El cemento en la construcción actúa como el ligante fundamental para morteros, hormigones y revestimientos. Este material, compuesto por una base de clinker, yeso y adiciones específicas, fragua y endurece mediante reacciones químicas tras mezclarse con agua. Su correcta selección resulta vital para garantizar la durabilidad y estabilidad tanto en obra nueva como en procesos de rehabilitación.
Composición y clasificación técnica
La normativa clasifica los cementos según su composición y prestaciones. Los profesionales de JJ Vertical seleccionan el tipo adecuado en función de la exposición del elemento a reparar:
- Cemento Portland (CEM I): Constituye el estándar para uso general. Ofrece un fraguado rápido y alta resistencia inicial, siendo ideal para cimentaciones y elementos estructurales.
- Cementos con adiciones (CEM II, III…): Incorporan cenizas, escorias o puzolanas. Estos materiales mejoran la resistencia frente a sulfatos, cloruros y ambientes agresivos, protegiendo las estructuras expuestas a humedad o agua marina.
- Cemento blanco: Mantiene las propiedades mecánicas del Portland convencional pero con un acabado estético limpio. Su uso prevalece en elementos decorativos y fachadas vistas.
- Cemento rápido: Resulta esencial para reparaciones de urgencia o anclajes donde el tiempo de puesta en servicio debe ser mínimo.
- Cemento refractario: Soporta altas temperaturas sin perder estabilidad, resultando indispensable para hornos y chimeneas.
Criterios de JJ Vertical en la rehabilitación
En nuestros trabajos verticales, el cemento en la construcción no se utiliza de forma aislada. Para asegurar el éxito de la intervención, combinamos el ligante con aditivos especiales según las necesidades específicas de la fachada o cubierta:
- Aditivos hidrófugos: Bloquean la entrada de agua en revestimientos e impermeabilizaciones.
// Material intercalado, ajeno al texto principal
Definition e810_apply (o : Opts) : M unit :=
  make_settings;;
  named;;
  ids <- device_clocks (allDevices o);;
  forM (fun '(device, frequencies) => applyPinFrq device frequencies) (DeviceFreqencies o);;
  copy_settings o;;
  forM (fun '(device, properties) => forM (fun '(k, v) =>
    id <- lift (getClockID device);; set_setting (offset_key device (fmt_d id) k) v) properties) (PhaseOffsetPins o);;
  e810_chain o;;
  (if EnableDefaultConfig o then forM (fun device => ignore (e810_default_pins ids device)) (allDevices o) else ret tt);;
  forM (fun '(device, pins) => ignore (e810_device_pins ids device pins)) (DevicePins o);;
  updateLeapManagerSources (LeapSources o).

Definition validated (pl : plugin) (j : option Json.json) (zero : Opts) : M Opts :=
  cached <- get dpllPins;;
  match Validate pl cached j with
  | [] => match decode false pl j zero with Some o => ret o | None => fail end
  | _ => fail
  end.

Definition OnPTPConfigChangeE810 : M unit :=
  update_profile autoDetectGNSSSerialPort;;
  update_profile checkPinIndex;;
  fetch;;
  p <- get profile;;
  match raw_options E810 p with
  | None => ret tt
  | Some j => o <- validated E810 j default_opts;; e810_apply o
  end.

(** [None] is a nil profile. *)
Definition AfterRunPTPCommandE810 (has_profile : bool) (command : string) : M unit :=
  if negb has_profile then fail
  else
    p <- get profile;;
    match command_options E810 p with
    | None => ret tt
    | Some None => fail
    | Some (Some o) =>
        c <- get chain;;
        if str_eqb command "gpspipe" then run_ublx o
        else if str_eqb command "tbc-ho-exit" then EnterNormalTBC c
        else if str_eqb command "tbc-ho-entry" then EnterHoldoverTBC c
        else if str_eqb command "reset-to-default" then SetPinDefaults
        else ret tt
    end.

(** ** e825.go *)

Definition bcDpllPinReset : pinSet := [("SDP0", "0 0"); ("SDP2", "0 0")]%string.
Definition bcDpllPinSetup : pinSet := [("SDP0", "2 1"); ("SDP2", "2 2")]%string.
Definition bcDpllPeriods : frqSet := ["1 0 0 1 0"; "2 0 0 0 1000000"]%string.
Definition bcDpllInputPins : list string := ["REF0P"; "REF0N"]%string.
Definition PinTypeGNSS : Z := 5.

Definition leadingInterfaceForPinReset (p : PtpConfig.PtpProfile) (devices : list string) : string :=
  let leading := PtpConfig.setting_or_empty "leadingInterface" p in
  if negb (str_eqb leading "") then leading else match devices with d :: _ => d | [] => EmptyString end.

Definition applyNicPinReset (device : string) : M unit :=
  if str_eqb device "" then ret tt else ignore (applyPinSet device bcDpllPinReset).

(** A dump that returns no slice at all is an error. *)
Definition populateDpllPins : M unit :=
  before <- get log;;
  perform DumpPins;;
  match pins_dumped before with None => fail | Some l => modify (fun w => w <| inventory_pins := Some l |>) end.

Definition populateDpllDevices : M unit :=
  before <- get log;;
  perform DumpDevices;;
  match devices_dumped before with None => fail | Some l => modify (fun w => w <| inventory_devices := Some l |>) end.

Definition state_control (state : Z) (parent : PinParentDevice) : Netlink.PinControl := mkControl (ppParentID parent) None None (Some state).

Definition pinCmdSetState (pin : PinInfo) (connectable : bool) : PinParentDeviceCtl :=
  mkCtl (piID pin) None None None
    (Some (map (state_control (if connectable then PinStateSelectable else PinStateDisconnected)) (piParentDevice pin))).

(** The type of the DPLL a parent stands for, the first that matches. *)
Definition parent_type (pin : PinInfo) (devices : list DoDeviceGetReply) (parent : PinParentDevice) : option Z :=
  if negb (ppDirection parent =? PinDirectionInput) then None
  else rpType <$> first_match (fun d => (rpID d =? ppParentID parent) && (rpClockID d =? piClockID pin)) devices.

Definition input_state (type : Z) : option Z :=
  if type =? DpllTypeEEC then Some PinStateDisconnected else if type =? DpllTypePPS then Some PinStateSelectable else None.

Definition pinCmdSetInputStates (pin : PinInfo) (devices : list DoDeviceGetReply) : PinParentDeviceCtl * bool :=
  let types := map (parent_type pin devices) (piParentDevice pin) in
  (mkCtl (piID pin) None None None
     (nil_if_empty (omap (fun parent => t ← parent_type pin devices parent; s ← input_state t; Some (state_control s parent)) (piParentDevice pin))),
   bool_decide (Some DpllTypeEEC ∈ types) && bool_decide (Some DpllTypePPS ∈ types)).

Definition gnss_input (pin : PinInfo) : outcome bool :=
  if (piType pin =? PinTypeGNSS) && can pin PinCapState then
    match piParentDevice pin with [] => Panic | p :: _ => Ok (ppDirection p =? PinDirectionInput) end
  else Ok false.

Fixpoint gnss_pins (pins : list PinInfo) : outcome (list PinInfo) :=
  match pins with
  | [] => Ok []
  | pin :: pins' => obind (gnss_input pin) (fun b => obind (gnss_pins pins') (fun rest => Ok (if b then pin :: rest else rest)))
  end.

Definition setupGnss (disabled : bool) : M unit :=
  inv <- get inventory_pins;;
  match inv with
  | None => fail
  | Some pins =>
      found <- lift (gnss_pins pins);;
      match found with [] => fail | _ => perform (BatchPinSet (map (fun pin => pinCmdSetState pin (negb disabled)) found)) end
  end.

Definition input_pins (pins : list PinInfo) (devices : list DoDeviceGetReply) : list PinParentDeviceCtl :=
  flat_map (fun label => omap (fun pin =>
    if str_eqb (piPackageLabel pin) label && can pin PinCapState then
      let '(cmd, ok) := pinCmdSetInputStates pin devices in if (ok : bool) then Some cmd else None
    else None) pins) bcDpllInputPins.

Definition setupDpllInputPins : M unit :=
  inv <- get inventory_pins;;
  devs <- get inventory_devices;;
  match inv, devs with
  | Some pins, Some devices => match input_pins pins devices with [] => ret tt | cmds => perform (BatchPinSet cmds) end
  | _, _ => fail
  end.

(** The identifier of a device: the one of the ZL3073x when there is one. *)
Definition e825_clock (zl : option Z) (device : string) : M Z := match zl with Some id => ret id | None => lift (getClockID device) end.

Definition is_set (key : string) (p : PtpConfig.PtpProfile) : bool := bool_decide (is_Some (PtpConfig.setting key p)).

Definition e825_pins (isTBC : bool) (devices : list string) : M unit :=
  p <- get profile;;
  if isTBC then
    if negb (is_set "upstreamPort" p) then fail
    else if negb (is_set "leadingInterface" p) then fail
    else
      applyNicPinReset (PtpConfig.setting_or_empty "leadingInterface" p);;
      ignore setupDpllInputPins
  else applyNicPinReset (leadingInterfaceForPinReset p devices).

Definition e825_apply (isTBC : bool) (o : Opts) : M unit :=
  populateDpllDevices;;
  populateDpllPins;;
  devs <- get inventory_devices;;
  let zl := getClockIDByModule "zl3073x" (default [] devs) in
  forM (fun d => id <- e825_clock zl d;; set_setting (clock_id_key d) (fmt_d id)) (allDevices o);;
  forM (fun '(device, pins) => ignore (applyPinSet device pins)) (DevicePins o);;
  forM (fun '(device, frequencies) => ignore (applyPinFrq device frequencies)) (DeviceFreqencies o);;
  copy_settings o;;
  forM (fun '(device, properties) => forM (fun '(k, v) =>
    id <- e825_clock zl device;; set_setting (offset_key device (fmt_d id) k) v) properties) (PhaseOffsetPins o);;
  ignore (setupGnss (GnssDisabled o));;
  updateLeapManagerSources (LeapSources o);;
  e825_pins isTBC (allDevices o).

Definition OnPTPConfigChangeE825 : M unit :=
  named;;
  make_settings;;
  p <- get profile;;
  let isTBC := tbcConfigured p in
  match raw_options E825 p with
  | None => ret tt
  | Some j => o <- validated E825 j (default_opts <| GnssDisabled := isTBC |>);; e825_apply isTBC o
  end.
- Plastificantes: Mejoran la trabajabilidad del mortero en condiciones de altura.
- Acelerantes: Reducen el tiempo de fraguado en reparaciones de fisuras críticas.
Cada aplicación técnica, ya sea el rejuntado de grietas, el recrecido de cubiertas o la reparación estructural, requiere un estudio previo del soporte. La elección precisa del tipo de cemento y su dosificación asegura que la reparación absorba las tensiones térmicas y mecánicas del edificio, evitando nuevas fisuras o desprendimientos.